Il est temps de trouver notre bel hôtel et de manger un morceau. Un briefing en ligne nous fournit les informations nécessaires sur les spéciales et le timing pour le jour suivant. L’itinéraire a été partagé par Komoot. Ventres pleins, la journée de voyage derrière nous, il est temps de se glisser sous la (moelleuse) couette et de rêver aux superbes sentiers que nous affronterons ensemble le lendemain.
Jour 1 : Spéciales 1-3 et 2710 m D-
7h30 : Réveil, petit-déjeuner (le Bircher muesli suisse, fait maison, est vraiment l’aliment idéal pour une journée à la montagne), puis il est temps de se mettre en tenue : casque intégral, coudières, genouillères, sac à dos avec dorsale, masque… Ainsi harnachées, nous quittons l’hôtel pour rejoindre le départ
9h30 : dans la file d’attente pour la première remontée mécanique du Jakobshorn. L’ambiance est légère, on retrouve de vieux amis, on s’en fait de nouveaux, on vérifie une dernière fois les vélos… Afin de prendre nos marques sur ce terrain, nous choisissons de descendre à la station intermédiaire de la remontée pour se lancer sur une première piste. Le « EXIT trail » est l’un des sentiers les plus shapés de Davos-Klosters mais avec ses petits sauts et larges virages, c’est l’échauffement parfait.

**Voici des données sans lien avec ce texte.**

(* ===== verification/HttpFront.v ===== *)
(** * The HTTP front end (core/http.go)

    [httpHandler] serves one request of the HTTP proxy: a CONNECT request takes
    the connection over and enters the tunnel, any other request with an absolute
    URI is sent on with its target replaced.  What the handlers use of [net/http]
    is modelled: the response writer with its header map and status, and how the
    server finishes a response.  Dialling, taking over the connection and the
    transport are parameters.  Log output is left out. *)

From S2P Require Import Prelude Errors Netip AddrTrie Pattern FakeIP Policy Routing Conn Stream Socks5 Session Socks5Server.
Local Open Scope Z_scope.

(** ** net/http *)

(** A header: the values of each canonical name. *)
Notation header := (gmap gostring (list gostring)).

Definition headerGet (h : header) (k : gostring) : gostring :=
  match h !! k with Some (v :: _) => v | _ => [] end.

Definition headerSet (h : header) (k v : gostring) : header := <[k := [v]]> h.

Record request := mkRequest {
  rqMethod : gostring;
  rqHost : gostring;
  rqScheme : gostring;
  rqURLHost : gostring;
  (** [URL.RequestURI()] *)
  rqURI : gostring;
  rqHeader : header;
  rqBody : bytes;
}.

(** A response writer and the connection below it. *)
Record exchange := mkExchange {
  exHeader : header;
  (** informational responses already sent *)
  exInfo : list Z;
  exStatus : option Z;
  (** what the handler writes; the server leaves it out where a response has no
      body *)
  exBody : bytes;
  (** the client's connection once it is taken over *)
  exConn : stream;
}.

Abbreviation exM := (stM exchange).

Definition setHeader (f : header → header) : exM unit :=
  modifyS (λ x, mkExchange (f (exHeader x)) (exInfo x) (exStatus x) (exBody x) (exConn x)).

(** [WriteHeader]: only the first final status counts; a code that does not have
    three digits panics, and one below 200 other than 101 is informational. *)
Definition WriteHeader (code : Z) : exM unit := λ x,
  match exStatus x with
  | Some _ => (Ok tt, x)
  | None =>
      if (code <? 100) || (999 <? code) then (Panic, x)
      else if (code <=? 199) && negb (code =? 101)
      then (Ok tt, mkExchange (exHeader x) (exInfo x ++ [code]) (exStatus x) (exBody x) (exConn x))
      else (Ok tt, mkExchange (exHeader x) (exInfo x) (Some code) (exBody x) (exConn x))
  end.

(** [Write]: a status not yet written becomes 200. *)
Definition WriteBody (b : bytes) : exM unit := λ x,
  (Ok tt, mkExchange (exHeader x) (exInfo x) (Some (default 200 (exStatus x))) (exBody x ++ b) (exConn x)).

(** [http.Error] *)
Definition httpError (text : gostring) (code : Z) : exM unit :=
  setHeader (λ h, headerSet (headerSet (delete (lit "Content-Length") h)
    "Content-Type" "text/plain; charset=utf-8") "X-Content-Type-Options" "nosniff");;
  WriteHeader code;;
  WriteBody (text ++ [10]).

(** What the handlers do with the connection they have taken over. *)
Definition onClient {A} (m : ioM A) : exM A := λ x,
  let '(r, c) := m (exConn x) in
  (r, mkExchange (exHeader x) (exInfo x) (exStatus x) (exBody x) c).

(** The answer of [w.(http.Hijacker)] and [Hijack]. *)
Inductive hijackResult := NotHijacker | HijackFails (e : error) | Hijacked.

(** What the transport returns: a response whose body may break off. *)
Record upstreamResponse := mkUpstream {
  usStatus : Z;
  usHeader : header;
  usBody : bytes;
  usBodyErr : option error;
}.

(** ** The handlers *)

Definition status500 : gostring := "500 Internal Server Error".
Definition status403 : gostring := "403 Forbidden".
Definition status502 : gostring := "502 Bad Gateway".

Definition reply200 : bytes := "HTTP/1.1 200 Connection Established" ++ [13; 10; 13; 10].
Definition reply502 : bytes := "HTTP/1.1 502 Bad Gateway" ++ [13; 10; 13; 10].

Jakobshorn, 2 600 mètres d’altitude, quelle vue ! La première partie, très physique, de l’Epic Trail Jakobshorn ne compte pas pour le chronomètre et complète la mise en route. Idéal pour trouver la bonne concentration et finir de réveiller le corps.

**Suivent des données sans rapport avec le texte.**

(** ** The client *)

(** The fields of [dns.Client] in use; a dialer without a timeout is [None]. *)
Record Client := mkClient {
  cNet : gostring;
  cUDPSize : Z;
  cTimeout : Z;
  cReadTimeout : Z;
  cWriteTimeout : Z;
  cDialerTimeout : option Z;
}.

Record antiHijackDNSClient := mkAntiHijack {
  ahClient : Client;
  waitTimeout : Z;
  minRTT : Z;
}.

Definition dnsRWTimeout : Z := 2 * second.

Definition readTimeout (c : antiHijackDNSClient) : Z :=
  if negb (cTimeout (ahClient c) =? 0) then cTimeout (ahClient c)
  else if negb (cReadTimeout (ahClient c) =? 0) then cReadTimeout (ahClient c)
  else dnsRWTimeout.

Definition writeTimeout (c : antiHijackDNSClient) : Z :=
  if negb (cTimeout (ahClient c) =? 0) then cTimeout (ahClient c)
  else if negb (cWriteTimeout (ahClient c) =? 0) then cWriteTimeout (ahClient c)
  else dnsRWTimeout.

Definition getTimeoutForRequest (c : antiHijackDNSClient) (timeout : Z) : Z :=
  let requestTimeout := if negb (cTimeout (ahClient c) =? 0) then cTimeout (ahClient c) else timeout in
  match cDialerTimeout (ahClient c) with
  | Some d => if negb (d =? 0) && (d <? requestTimeout) then d else requestTimeout
  | None => requestTimeout
  end.

(** A connected socket: what [WriteMsg] answers under a write deadline, and what
    [ReadMsg] delivers for a buffer size and a read deadline. *)
Record session := mkSession {
  coUDPSize : Z;
  writeMsg : Z → Msg → option error;
  replies : Z → Z → list (Msg * Z);
  readError : Z → Z → error;
}.

Definition recordCount (r : Msg) : Z := zlen (mAnswer r) + zlen (mNs r) + zlen (mExtra r).

(** The end of the exchange: the best reply, or the last one read together with
    [lastErr]. *)
Definition finishRead (best : option Msg) (last : res Msg) : res Msg :=
  match best with
  | Some r => Ok r
  | None => last
  end.

Definition bestCount (best : option Msg) : Z := from_option recordCount 0 best.

(** The read loop.  [edns0] says whether a client subnet is configured. *)
Fixpoint readLoop (c : antiHijackDNSClient) (edns0 : bool) (id : Z) (rs : list (Msg * Z)) (lastErr : error)
    (best : option Msg) : res Msg :=
  match rs with
  | [] => finishRead best (Err lastErr)
  | (r, curRTT) :: rs' =>
      if negb (minRTT c =? 0) && (curRTT <? minRTT c) then readLoop c edns0 id rs' lastErr best
      else if (mId r =? id) && ((waitTimeout c <=? 0) || (edns0 && hasEDNS0Subnet r)) then Ok r
      else
        let best := if (mId r =? id) && (bestCount best <=? recordCount r) then Some r else best in
        if (0 <? waitTimeout c) && (waitTimeout c <=? curRTT) then finishRead best (Ok r)
        else readLoop c edns0 id rs' lastErr best
  end.

Section Exchange.
Context `{DNSLib}.

Definition udpSizeFor (c : antiHijackDNSClient) (m : Msg) (co : session) : Z :=
  match IsEdns0 m with
  | Some s => if MinMsgSize <=? s then s else coUDPSize co
  | None => if MinMsgSize <=? cUDPSize (ahClient c) then cUDPSize (ahClient c) else coUDPSize co
  end.

Definition earlier (deadline : option Z) (d : Z) : Z :=
  match deadline with
  | Some t => if t <? d then t else d
  | None => d
  end.

Definition readDeadlineOf (c : antiHijackDNSClient) (ctxDeadline : option Z) : Z :=
  let d := earlier ctxDeadline (getTimeoutForRequest c (readTimeout c)) in
  if negb (waitTimeout c =? 0) && (waitTimeout c <? d) then waitTimeout c else d.

Definition ExchangeWithConnContext (c : antiHijackDNSClient) (edns0 : bool) (ctxDeadline : option Z)
    (m : Msg) (co : session) : res Msg :=
  let size := udpSizeFor c m co in
  let writeDeadline := earlier ctxDeadline (getTimeoutForRequest c (writeTimeout c)) in
  let readDeadline := readDeadlineOf c ctxDeadline in
  match writeMsg co writeDeadline m with
  | Some e => Err e
  | None => readLoop c edns0 (mId m) (replies co size readDeadline) (readError co size readDeadline) None
  end.

Definition ExchangeWithConn (c : antiHijackDNSClient) (edns0 : bool) (m : Msg) (co : session) : res Msg :=
  ExchangeWithConnContext c edns0 None m co.

(** [dial] is the client's [Dial]. *)
Definition Exchange (c : antiHijackDNSClient) (edns0 : bool) (m : Msg) (dial : res session) : res Msg :=
  co ← dial; ExchangeWithConn c edns0 m co.
End Exchange.

(** ** Which reply is believed *)

(** A reply to this very query that did not come too early. *)
Definition trusted (c : antiHijackDNSClient) (id : Z) (x : Msg * Z) : Prop :=
  mId x.1 = id ∧ (minRTT c = 0 ∨ minRTT c ≤ x.2).

(** A reply that ends the wait at once. *)
Definition conclusive (c : antiHijackDNSClient) (edns0 : bool) (r : Msg) : bool :=
  (waitTimeout c <=? 0) || (edns0 && hasEDNS0Subnet r).

(** The [i]-th reply has the most records of the trusted ones, and is the last of
    those with as many. *)
Definition richest (c : antiHijackDNSClient) (id : Z) (rs : list (Msg * Z)) (i : nat) (r : Msg) : Prop :=
  ∀ j r' t', rs !! j = Some (r', t') → trusted c id (r', t') →
    recordCount r' ≤ recordCount r ∧ (recordCount r' = recordCount r → (j ≤ i)%nat).

(** The best of the replies read so far, none of which was conclusive. *)
Definition bestSoFar (c : antiHijackDNSClient) (edns0 : bool) (id : Z) (ps : list (Msg * Z)) (best : option Msg) : Prop :=
  (∀ x, x ∈ ps → trusted c id x → conclusive c edns0 x.1 = false) ∧
  match best with
  | None => ∀ x, x ∈ ps → ¬ trusted c id x
  | Some r => ∃ i t, ps !! i = Some (r, t) ∧ trusted c id (r, t) ∧ richest c id ps i r
  end.

Lemma early_untrusted c id r t :
  negb (minRTT c =? 0) && (t <? minRTT c) = true → ¬ trusted c id (r, t).
Proof. rewrite andb_true_iff, negb_true_iff, Z.eqb_neq, Z.ltb_lt. intros [? ?] [_ [?|?]]; simpl in *; lia. Qed.

Lemma trusted_iff c id r t :
  negb (minRTT c =? 0) && (t <? minRTT c) = false → trusted c id (r, t) ↔ mId r = id.
Proof.
  rewrite andb_false_iff, negb_false_iff, Z.eqb_eq, Z.ltb_ge. intros Ht. unfold trusted. simpl. tauto.
Qed.

Lemma recordCount_nonneg r : 0 ≤ recordCount r.
Proof. unfold recordCount. pose proof (zlen_nonneg (mAnswer r)). pose proof (zlen_nonneg (mNs r)). pose proof (zlen_nonneg (mExtra r)). lia. Qed.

Impossible toutefois de rater le début de la spéciale : à chaque départ, un commissaire est présent et responsable aussi bien du signal de départ que… de l’animation musicale. Entre basses rugueuses et sons alpins suisses, les hauts-parleurs sont généreusement utilisés pour stimuler les coureurs et faire monter la pression. Toutes les 30 secondes, une équipe part sous les acclamations et les encouragements.
Tactique : moi en tête, Laura derrière … Un high five et c’est parti. Une ligne droite flowy nous plonge dans le bain. Concentration dans les premiers virages en épingle à cheveux. Tourner avec précision et regarder devant soi. Les petites relances, combinées à l’altitude, font monter en flèche notre rythme cardiaque et notre fréquence respiratoire atteint très vite des sommets. C’est tout un défi de maintenir la concentration et la vitesse alors que les avant-bras commencent à hurler. 50 mètres avant l’arrivée, un drapeau annonce la fin de la spéciale. Béni soit-il ! Mon cœur bat la chamade, nous sommes remplies d’adrénaline jusqu’à en déborder mais la course est lancée !
Vous reprendrez bien une dose de « dopage » naturel ? La deuxième spéciale est totalement différente de la première, beaucoup plus de sol forestier, de racines humides et aussi un défi physique bien plus présent. C’était clairement l’une des spéciales les plus difficiles de la course. Concentration sur les racines glissantes, relance après les virages en aveugle, explosion de puissance dans les petites montées techniques… Il faut vraiment être en forme pour les courses d’enduro.
Un mètre avant l’arrivée, une racine m’envoie au sol de la façon la plus « élégante » possible et je passe la ligne en rampant pour ne pas perdre de temps. Hilarité et schadenfreude pour Laura et nos amis et c’est d’autant plus ridicule que la même racine a aussi envoyé Jeffry, un collègue de Vojo, au tapis quelques secondes plus tôt. Rien de grave heureusement et c’est avec un grand sourire sur le visage que nous nous empressons de rejoindre la spéciale suivante.
Spéciale 3, le parcours « signature » vers la vallée du Teufi, un classique à Davos. On commence sur une ligne de crête à couper le souffle, au sens propre comme au sens figuré. Pas facile de contrôler ses nerfs sur ce chemin étroit et sinueux… Mais quelle image de rêve, on fait vraiment du vélo dans une carte postale.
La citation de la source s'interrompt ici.